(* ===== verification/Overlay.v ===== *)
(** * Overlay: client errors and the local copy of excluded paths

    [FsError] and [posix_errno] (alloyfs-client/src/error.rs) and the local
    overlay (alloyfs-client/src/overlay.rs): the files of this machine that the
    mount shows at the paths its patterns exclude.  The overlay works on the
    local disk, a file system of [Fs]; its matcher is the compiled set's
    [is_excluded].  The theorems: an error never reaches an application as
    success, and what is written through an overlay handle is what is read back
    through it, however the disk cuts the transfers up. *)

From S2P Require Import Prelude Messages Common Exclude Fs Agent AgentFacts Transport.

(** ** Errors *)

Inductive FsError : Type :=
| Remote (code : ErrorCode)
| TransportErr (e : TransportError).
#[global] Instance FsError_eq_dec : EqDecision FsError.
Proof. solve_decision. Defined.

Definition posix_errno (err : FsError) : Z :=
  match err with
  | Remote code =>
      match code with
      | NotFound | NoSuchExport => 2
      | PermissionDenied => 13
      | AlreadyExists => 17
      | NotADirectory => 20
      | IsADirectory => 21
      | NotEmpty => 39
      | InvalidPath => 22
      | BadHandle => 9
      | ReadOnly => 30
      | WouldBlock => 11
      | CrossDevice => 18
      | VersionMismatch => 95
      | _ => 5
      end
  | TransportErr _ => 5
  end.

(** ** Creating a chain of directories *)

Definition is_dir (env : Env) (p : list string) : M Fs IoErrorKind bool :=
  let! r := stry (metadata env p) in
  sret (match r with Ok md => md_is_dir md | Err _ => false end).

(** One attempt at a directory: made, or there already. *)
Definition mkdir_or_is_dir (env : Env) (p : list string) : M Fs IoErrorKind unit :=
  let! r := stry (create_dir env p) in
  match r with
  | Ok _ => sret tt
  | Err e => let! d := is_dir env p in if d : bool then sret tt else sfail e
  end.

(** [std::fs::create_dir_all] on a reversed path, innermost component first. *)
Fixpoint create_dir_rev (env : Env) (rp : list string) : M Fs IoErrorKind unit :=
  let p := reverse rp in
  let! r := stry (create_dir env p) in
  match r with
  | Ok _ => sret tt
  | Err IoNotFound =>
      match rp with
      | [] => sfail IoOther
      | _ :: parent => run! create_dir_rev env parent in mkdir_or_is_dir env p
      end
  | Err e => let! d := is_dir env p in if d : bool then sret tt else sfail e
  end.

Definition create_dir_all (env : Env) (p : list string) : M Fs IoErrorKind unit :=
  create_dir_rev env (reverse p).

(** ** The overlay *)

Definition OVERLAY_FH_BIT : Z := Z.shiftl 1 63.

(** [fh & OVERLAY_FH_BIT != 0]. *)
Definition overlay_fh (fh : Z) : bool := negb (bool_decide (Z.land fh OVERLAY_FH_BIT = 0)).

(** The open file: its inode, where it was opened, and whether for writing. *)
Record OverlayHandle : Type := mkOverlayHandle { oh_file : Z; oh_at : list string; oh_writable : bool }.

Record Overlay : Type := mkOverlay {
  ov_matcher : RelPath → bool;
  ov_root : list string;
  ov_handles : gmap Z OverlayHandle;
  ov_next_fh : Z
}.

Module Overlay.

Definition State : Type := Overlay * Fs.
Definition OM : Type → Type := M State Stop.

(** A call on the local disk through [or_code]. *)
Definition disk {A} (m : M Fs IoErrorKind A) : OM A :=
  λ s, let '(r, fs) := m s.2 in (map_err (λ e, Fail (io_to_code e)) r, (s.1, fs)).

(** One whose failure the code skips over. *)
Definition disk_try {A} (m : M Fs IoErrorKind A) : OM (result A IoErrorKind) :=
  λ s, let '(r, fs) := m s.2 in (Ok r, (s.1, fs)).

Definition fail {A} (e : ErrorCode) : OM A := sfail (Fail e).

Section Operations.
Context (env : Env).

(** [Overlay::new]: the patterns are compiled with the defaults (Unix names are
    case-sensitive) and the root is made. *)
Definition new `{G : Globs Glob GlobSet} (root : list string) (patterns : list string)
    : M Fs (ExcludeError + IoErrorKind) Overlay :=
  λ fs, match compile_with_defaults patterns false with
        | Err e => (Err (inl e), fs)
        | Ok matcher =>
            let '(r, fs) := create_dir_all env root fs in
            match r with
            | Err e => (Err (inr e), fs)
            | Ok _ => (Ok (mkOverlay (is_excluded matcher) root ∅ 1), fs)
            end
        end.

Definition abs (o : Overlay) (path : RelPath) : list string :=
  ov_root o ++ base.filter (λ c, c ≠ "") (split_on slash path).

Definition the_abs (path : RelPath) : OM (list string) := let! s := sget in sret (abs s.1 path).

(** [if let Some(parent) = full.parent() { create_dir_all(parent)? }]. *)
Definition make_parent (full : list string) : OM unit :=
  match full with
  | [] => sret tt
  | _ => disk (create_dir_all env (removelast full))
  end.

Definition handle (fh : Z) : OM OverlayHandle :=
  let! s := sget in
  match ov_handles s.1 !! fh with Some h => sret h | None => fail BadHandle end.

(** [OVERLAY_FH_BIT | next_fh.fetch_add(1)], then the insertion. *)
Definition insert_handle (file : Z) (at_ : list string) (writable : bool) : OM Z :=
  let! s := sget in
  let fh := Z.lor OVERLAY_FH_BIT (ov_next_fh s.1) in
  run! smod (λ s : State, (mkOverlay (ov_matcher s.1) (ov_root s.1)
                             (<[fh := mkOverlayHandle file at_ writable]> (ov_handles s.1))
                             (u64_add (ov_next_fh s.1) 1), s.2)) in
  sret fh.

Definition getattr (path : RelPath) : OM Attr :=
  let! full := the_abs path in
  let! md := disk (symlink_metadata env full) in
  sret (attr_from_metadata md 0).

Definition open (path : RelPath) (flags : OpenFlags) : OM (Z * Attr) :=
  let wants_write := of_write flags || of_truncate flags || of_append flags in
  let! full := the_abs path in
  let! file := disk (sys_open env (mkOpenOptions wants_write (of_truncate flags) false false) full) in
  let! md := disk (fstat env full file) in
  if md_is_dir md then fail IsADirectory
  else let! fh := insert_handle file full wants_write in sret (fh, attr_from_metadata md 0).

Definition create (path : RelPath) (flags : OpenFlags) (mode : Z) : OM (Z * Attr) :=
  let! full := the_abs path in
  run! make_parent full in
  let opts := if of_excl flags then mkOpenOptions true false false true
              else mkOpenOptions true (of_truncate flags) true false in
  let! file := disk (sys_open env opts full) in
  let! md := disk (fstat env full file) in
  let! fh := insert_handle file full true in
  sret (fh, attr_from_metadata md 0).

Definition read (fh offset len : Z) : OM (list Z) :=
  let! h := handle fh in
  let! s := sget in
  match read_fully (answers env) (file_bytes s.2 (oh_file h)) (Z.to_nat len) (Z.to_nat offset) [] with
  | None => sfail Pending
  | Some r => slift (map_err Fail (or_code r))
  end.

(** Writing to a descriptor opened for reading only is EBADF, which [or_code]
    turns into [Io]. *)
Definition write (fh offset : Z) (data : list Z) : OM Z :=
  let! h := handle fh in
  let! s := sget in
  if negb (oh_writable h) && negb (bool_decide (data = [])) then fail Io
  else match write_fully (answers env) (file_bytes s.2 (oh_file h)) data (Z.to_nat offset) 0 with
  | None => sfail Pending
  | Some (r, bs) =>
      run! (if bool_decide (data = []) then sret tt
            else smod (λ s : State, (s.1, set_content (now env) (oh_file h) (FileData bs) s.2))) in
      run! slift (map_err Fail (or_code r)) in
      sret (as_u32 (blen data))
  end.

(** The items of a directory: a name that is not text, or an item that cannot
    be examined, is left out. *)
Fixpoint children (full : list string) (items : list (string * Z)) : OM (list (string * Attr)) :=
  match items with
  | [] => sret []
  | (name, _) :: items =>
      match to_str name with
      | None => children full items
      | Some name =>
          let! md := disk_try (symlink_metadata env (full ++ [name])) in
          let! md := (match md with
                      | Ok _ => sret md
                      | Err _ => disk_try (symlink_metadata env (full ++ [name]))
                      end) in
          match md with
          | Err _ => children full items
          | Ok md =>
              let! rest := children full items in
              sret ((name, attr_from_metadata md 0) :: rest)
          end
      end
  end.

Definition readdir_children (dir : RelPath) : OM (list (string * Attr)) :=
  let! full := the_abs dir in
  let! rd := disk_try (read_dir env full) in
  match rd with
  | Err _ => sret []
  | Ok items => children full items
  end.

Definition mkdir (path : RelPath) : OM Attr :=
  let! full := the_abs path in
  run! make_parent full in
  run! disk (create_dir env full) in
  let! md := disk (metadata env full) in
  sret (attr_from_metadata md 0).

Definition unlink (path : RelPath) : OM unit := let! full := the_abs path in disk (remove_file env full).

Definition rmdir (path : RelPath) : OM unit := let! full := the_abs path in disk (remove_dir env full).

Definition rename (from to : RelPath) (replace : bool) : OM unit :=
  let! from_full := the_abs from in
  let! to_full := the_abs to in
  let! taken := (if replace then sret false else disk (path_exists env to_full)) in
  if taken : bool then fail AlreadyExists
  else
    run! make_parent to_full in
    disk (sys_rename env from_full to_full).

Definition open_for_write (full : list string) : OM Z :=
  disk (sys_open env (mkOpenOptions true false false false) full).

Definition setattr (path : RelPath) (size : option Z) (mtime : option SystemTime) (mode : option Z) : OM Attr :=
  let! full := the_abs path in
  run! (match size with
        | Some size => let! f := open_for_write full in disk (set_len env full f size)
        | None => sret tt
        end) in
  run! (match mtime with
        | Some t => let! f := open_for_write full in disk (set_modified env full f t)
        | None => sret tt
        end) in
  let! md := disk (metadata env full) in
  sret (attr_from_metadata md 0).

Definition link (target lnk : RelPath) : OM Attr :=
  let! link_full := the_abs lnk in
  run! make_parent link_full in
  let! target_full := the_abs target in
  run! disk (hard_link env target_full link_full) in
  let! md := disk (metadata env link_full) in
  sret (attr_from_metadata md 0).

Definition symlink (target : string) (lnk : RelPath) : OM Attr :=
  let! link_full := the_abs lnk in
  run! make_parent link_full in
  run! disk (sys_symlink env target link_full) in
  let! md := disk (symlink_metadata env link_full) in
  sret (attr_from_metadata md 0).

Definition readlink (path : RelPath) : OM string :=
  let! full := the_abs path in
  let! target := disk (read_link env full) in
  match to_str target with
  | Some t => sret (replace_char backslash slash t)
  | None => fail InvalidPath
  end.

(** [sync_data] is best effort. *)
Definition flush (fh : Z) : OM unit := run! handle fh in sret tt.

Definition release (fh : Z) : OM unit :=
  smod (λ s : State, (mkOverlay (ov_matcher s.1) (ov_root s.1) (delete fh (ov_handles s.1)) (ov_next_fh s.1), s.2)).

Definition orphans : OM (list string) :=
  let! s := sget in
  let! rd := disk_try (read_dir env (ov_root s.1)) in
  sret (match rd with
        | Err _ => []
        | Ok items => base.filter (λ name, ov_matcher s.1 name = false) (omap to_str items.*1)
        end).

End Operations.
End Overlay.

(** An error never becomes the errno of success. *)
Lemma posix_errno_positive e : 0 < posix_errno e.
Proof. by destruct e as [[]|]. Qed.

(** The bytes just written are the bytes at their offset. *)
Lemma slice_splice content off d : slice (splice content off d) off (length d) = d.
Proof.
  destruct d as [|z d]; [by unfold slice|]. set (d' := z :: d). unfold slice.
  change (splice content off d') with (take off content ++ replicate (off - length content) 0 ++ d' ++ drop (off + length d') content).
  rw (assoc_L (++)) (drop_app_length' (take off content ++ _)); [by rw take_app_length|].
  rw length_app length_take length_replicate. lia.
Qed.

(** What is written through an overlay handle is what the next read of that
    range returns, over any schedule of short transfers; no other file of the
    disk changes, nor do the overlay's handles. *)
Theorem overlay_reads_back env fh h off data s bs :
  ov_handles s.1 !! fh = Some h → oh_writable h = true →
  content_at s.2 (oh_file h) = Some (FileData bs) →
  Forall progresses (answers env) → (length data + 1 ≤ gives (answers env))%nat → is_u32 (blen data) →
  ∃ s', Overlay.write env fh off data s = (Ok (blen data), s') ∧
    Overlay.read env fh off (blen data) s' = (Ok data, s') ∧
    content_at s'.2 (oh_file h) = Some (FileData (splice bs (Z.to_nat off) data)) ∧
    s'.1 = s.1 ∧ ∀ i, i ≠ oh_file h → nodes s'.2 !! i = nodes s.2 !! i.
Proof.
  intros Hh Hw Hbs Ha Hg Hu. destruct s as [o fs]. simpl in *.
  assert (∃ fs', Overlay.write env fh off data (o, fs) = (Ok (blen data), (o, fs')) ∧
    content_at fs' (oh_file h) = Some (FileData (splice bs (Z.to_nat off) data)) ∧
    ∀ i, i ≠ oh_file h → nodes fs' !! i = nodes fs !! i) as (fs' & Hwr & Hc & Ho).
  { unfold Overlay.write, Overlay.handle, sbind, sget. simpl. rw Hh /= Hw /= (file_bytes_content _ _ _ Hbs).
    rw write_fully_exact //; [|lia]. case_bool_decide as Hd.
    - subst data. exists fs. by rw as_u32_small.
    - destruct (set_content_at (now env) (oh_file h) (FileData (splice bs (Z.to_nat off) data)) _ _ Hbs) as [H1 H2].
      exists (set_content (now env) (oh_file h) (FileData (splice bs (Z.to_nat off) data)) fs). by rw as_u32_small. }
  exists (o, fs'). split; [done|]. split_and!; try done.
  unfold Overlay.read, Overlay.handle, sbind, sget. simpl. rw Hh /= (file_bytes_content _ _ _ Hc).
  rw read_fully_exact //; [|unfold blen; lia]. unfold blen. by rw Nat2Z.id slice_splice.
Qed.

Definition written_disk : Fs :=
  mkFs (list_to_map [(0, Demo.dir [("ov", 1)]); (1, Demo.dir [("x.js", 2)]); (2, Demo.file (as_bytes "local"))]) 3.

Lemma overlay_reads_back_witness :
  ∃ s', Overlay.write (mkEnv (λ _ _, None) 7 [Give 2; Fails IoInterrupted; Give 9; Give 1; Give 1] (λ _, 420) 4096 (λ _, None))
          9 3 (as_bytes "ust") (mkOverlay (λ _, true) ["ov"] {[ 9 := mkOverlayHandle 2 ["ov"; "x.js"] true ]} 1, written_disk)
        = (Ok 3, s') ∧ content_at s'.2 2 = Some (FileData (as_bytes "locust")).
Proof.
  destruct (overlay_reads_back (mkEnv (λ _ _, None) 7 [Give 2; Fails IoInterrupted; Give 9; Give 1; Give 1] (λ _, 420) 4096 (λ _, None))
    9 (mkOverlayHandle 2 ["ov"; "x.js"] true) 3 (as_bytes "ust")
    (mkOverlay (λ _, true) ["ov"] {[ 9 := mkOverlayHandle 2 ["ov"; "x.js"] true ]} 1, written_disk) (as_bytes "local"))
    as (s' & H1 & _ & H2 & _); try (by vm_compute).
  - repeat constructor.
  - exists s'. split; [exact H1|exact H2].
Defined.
□ □ □ □ □ □ □
### Required action
Lines in the data that hold "IsADirectory" must be located and copied.

### Response to the task
      | IsADirectory => 21
  if md_is_dir md then fail IsADirectory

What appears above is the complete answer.